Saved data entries
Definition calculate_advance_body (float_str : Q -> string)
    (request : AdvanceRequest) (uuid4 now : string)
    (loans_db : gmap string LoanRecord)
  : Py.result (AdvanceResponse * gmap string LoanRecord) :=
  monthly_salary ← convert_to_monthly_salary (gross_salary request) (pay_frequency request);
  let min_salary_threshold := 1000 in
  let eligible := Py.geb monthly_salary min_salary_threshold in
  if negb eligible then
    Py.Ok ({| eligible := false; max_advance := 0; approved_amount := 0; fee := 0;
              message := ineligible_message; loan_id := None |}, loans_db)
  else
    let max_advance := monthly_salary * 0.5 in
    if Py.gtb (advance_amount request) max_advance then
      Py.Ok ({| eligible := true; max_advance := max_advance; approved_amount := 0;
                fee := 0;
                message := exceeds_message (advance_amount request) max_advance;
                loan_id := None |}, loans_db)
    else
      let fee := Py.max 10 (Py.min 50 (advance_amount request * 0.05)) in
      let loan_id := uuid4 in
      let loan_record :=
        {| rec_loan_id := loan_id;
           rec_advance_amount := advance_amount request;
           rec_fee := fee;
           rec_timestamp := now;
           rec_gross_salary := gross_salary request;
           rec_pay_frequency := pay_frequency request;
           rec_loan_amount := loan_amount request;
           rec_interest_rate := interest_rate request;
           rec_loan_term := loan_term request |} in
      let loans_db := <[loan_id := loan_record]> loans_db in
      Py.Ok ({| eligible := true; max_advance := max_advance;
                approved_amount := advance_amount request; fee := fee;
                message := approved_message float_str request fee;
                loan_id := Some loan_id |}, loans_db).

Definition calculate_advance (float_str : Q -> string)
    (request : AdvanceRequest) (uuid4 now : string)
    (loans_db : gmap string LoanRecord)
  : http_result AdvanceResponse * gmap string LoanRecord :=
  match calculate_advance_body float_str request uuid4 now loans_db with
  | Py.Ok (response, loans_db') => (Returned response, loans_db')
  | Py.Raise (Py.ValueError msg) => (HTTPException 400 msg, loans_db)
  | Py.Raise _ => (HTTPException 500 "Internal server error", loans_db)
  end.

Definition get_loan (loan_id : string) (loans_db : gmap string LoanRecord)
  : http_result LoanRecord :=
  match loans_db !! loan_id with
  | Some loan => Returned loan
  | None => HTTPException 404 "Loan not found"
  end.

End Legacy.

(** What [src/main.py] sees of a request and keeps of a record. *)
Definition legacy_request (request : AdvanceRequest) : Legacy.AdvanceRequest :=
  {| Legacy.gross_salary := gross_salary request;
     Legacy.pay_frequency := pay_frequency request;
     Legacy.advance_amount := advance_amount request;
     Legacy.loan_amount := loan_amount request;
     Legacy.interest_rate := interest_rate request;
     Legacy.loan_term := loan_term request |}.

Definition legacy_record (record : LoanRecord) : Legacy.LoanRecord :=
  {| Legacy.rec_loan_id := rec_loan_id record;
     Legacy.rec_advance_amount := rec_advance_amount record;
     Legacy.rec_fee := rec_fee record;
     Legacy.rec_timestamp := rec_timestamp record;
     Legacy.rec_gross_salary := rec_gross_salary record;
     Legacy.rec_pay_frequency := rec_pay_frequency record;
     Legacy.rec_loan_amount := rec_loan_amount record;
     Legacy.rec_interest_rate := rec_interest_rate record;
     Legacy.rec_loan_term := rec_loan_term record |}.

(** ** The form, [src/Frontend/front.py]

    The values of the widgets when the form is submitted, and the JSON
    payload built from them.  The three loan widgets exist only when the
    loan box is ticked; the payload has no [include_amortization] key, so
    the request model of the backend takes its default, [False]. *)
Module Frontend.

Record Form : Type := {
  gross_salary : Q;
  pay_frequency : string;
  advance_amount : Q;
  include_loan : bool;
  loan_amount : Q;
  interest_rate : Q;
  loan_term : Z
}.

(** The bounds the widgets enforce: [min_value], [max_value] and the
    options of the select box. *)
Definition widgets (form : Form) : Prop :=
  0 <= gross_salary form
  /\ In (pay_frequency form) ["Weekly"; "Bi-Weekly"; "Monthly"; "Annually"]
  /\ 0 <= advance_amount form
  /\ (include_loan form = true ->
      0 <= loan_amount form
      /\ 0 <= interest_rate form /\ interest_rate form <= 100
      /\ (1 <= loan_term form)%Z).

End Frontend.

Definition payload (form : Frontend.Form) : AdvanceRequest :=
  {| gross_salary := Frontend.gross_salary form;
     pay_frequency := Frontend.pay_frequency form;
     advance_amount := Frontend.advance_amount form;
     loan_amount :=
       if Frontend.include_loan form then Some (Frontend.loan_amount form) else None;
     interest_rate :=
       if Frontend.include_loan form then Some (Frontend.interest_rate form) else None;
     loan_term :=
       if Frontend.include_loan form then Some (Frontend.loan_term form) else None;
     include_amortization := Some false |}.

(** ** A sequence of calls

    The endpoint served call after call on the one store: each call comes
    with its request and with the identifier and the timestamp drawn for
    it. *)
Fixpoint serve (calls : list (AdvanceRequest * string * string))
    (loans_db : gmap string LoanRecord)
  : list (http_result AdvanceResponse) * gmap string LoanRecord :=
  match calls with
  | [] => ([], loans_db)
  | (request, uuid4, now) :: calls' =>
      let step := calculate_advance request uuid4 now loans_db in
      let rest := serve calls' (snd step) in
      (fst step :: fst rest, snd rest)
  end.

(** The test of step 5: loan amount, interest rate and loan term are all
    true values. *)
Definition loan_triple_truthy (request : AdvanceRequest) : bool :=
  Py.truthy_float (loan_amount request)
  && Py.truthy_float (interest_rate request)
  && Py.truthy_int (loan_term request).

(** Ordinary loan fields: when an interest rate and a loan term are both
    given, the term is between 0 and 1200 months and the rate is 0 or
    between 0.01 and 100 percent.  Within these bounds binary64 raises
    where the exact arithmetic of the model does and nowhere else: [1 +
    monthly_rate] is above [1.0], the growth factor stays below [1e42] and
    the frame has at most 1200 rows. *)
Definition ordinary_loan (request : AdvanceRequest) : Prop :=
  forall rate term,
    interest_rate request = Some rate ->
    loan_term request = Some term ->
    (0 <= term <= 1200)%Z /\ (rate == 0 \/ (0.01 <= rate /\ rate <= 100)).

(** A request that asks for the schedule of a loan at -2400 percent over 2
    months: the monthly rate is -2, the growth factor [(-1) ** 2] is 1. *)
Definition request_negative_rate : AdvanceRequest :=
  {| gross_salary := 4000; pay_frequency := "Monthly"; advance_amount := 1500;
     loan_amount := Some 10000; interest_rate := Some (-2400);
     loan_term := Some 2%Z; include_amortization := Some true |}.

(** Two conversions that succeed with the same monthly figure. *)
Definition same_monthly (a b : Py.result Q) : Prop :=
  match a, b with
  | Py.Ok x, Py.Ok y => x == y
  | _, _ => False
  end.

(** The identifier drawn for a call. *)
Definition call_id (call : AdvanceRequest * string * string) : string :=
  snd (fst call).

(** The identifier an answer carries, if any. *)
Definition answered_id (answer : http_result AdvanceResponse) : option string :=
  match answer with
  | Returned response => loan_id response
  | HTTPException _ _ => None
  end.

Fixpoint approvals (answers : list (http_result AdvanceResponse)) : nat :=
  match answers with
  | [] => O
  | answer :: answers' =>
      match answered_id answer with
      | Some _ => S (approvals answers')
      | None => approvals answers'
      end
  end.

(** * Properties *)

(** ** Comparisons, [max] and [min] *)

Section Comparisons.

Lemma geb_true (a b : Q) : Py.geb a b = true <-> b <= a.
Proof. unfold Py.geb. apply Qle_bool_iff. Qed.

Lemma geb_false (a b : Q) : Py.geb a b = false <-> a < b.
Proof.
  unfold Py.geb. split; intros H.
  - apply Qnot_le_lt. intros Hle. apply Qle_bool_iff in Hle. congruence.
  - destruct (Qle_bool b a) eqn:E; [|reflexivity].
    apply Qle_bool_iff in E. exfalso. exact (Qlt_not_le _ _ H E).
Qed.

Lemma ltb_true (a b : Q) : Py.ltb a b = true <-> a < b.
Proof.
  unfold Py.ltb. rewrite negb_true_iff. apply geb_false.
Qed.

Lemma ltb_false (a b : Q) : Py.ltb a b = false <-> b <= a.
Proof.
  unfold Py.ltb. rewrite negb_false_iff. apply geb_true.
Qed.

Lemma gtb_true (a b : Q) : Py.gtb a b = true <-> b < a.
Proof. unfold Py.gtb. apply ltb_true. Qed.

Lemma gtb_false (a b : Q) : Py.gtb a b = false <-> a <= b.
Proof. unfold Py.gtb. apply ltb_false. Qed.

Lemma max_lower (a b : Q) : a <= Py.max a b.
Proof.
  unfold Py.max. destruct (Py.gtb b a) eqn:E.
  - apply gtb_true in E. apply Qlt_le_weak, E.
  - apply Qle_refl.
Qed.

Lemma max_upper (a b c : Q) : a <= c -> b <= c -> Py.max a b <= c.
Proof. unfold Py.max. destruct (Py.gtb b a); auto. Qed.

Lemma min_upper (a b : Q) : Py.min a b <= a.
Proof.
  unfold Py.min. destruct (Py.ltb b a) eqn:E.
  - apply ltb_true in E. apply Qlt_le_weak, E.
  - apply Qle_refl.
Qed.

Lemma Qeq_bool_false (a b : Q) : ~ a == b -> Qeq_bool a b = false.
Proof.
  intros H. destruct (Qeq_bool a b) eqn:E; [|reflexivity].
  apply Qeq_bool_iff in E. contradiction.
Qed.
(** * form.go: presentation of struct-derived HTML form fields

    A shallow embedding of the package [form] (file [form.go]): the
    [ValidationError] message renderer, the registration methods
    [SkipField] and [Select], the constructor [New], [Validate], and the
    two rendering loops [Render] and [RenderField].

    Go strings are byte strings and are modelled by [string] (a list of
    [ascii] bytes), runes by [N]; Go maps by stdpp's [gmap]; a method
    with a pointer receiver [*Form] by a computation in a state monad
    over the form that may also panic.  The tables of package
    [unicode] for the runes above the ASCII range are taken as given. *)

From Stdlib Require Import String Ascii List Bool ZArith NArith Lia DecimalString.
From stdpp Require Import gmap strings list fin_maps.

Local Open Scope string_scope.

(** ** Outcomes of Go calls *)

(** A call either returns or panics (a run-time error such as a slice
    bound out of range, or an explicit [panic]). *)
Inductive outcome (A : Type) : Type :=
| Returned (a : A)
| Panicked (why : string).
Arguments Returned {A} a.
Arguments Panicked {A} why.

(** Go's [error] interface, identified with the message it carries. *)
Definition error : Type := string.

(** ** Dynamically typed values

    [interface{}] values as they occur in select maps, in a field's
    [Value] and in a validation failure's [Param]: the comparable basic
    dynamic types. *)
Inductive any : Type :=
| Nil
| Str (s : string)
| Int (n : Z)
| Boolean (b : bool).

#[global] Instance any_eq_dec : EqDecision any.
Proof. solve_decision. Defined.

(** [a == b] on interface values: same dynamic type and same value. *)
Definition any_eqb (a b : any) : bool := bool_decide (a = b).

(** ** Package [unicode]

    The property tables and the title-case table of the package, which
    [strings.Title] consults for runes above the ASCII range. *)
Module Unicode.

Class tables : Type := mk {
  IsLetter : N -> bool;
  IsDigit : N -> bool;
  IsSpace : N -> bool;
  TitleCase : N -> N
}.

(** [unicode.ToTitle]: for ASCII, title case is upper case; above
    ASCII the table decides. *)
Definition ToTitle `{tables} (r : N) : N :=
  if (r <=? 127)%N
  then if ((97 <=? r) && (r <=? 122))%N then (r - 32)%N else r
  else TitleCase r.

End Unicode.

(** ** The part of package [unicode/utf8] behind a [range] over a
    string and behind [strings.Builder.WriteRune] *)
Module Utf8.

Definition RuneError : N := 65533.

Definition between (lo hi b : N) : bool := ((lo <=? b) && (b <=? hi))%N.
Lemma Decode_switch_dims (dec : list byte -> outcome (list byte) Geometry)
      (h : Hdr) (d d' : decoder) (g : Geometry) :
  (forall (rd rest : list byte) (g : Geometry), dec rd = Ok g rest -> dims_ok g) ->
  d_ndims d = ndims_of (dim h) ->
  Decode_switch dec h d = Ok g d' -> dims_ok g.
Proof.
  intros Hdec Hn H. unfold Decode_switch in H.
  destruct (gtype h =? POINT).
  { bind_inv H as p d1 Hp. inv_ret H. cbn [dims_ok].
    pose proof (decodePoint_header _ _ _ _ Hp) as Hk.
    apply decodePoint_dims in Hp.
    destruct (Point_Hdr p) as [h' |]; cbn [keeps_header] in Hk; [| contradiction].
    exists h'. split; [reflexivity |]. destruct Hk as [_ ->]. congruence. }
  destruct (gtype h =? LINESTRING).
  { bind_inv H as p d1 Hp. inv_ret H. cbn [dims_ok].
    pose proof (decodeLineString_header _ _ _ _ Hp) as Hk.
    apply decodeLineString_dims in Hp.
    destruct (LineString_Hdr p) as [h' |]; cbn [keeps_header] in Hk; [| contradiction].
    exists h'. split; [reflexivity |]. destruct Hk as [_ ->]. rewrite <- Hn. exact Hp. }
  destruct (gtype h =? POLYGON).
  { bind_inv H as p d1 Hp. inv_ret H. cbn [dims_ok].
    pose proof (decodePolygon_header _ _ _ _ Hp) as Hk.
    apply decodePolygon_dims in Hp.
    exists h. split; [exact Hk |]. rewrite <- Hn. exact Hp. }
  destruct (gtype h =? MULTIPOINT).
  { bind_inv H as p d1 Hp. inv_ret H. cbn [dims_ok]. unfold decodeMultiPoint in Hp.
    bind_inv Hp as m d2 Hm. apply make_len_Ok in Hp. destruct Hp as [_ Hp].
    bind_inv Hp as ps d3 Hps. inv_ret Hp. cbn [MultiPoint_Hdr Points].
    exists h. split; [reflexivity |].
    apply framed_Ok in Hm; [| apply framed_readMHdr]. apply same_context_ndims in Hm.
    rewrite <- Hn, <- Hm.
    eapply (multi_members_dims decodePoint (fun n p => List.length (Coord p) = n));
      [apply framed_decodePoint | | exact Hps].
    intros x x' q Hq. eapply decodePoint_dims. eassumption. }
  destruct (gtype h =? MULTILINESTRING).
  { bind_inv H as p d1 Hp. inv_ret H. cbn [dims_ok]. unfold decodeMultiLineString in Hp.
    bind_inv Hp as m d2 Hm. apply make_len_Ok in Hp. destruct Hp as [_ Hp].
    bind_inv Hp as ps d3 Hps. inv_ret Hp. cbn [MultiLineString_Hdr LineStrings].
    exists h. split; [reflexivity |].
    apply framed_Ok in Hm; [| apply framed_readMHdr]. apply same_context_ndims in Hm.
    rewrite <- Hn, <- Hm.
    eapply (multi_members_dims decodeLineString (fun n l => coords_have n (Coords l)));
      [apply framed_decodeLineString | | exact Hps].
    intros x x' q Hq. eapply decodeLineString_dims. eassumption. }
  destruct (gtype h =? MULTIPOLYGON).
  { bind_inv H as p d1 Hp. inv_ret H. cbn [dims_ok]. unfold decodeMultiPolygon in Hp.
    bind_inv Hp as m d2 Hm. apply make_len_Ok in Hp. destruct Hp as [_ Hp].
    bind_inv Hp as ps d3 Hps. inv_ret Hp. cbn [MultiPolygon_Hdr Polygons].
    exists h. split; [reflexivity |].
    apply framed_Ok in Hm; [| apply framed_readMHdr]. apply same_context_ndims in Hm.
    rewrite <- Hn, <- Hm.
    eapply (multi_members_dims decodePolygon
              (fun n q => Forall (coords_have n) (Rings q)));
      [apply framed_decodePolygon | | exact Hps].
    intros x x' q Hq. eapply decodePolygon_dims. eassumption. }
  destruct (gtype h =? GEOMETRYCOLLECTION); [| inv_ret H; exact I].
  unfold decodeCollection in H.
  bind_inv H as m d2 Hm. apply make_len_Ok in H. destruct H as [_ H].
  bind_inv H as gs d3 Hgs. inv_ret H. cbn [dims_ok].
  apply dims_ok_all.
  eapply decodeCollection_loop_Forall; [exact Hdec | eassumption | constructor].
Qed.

> **WORK ITEM**:
Transcribe the lines above between the line holding "TitleCase : N -> N" and the line holding "Definition RuneError : N := 65533.", inclusive, exactly as they stand and with nothing added.

> **ANSWER TO THE EXERCISE**:
  TitleCase : N -> N
}.

(** [unicode.ToTitle]: for ASCII, title case is upper case; above
    ASCII the table decides. *)
Definition ToTitle `{tables} (r : N) : N :=
  if (r <=? 127)%N
  then if ((97 <=? r) && (r <=? 122))%N then (r - 32)%N else r
  else TitleCase r.

End Unicode.

(** ** The part of package [unicode/utf8] behind a [range] over a
    string and behind [strings.Builder.WriteRune] *)
Module Utf8.

Definition RuneError : N := 65533.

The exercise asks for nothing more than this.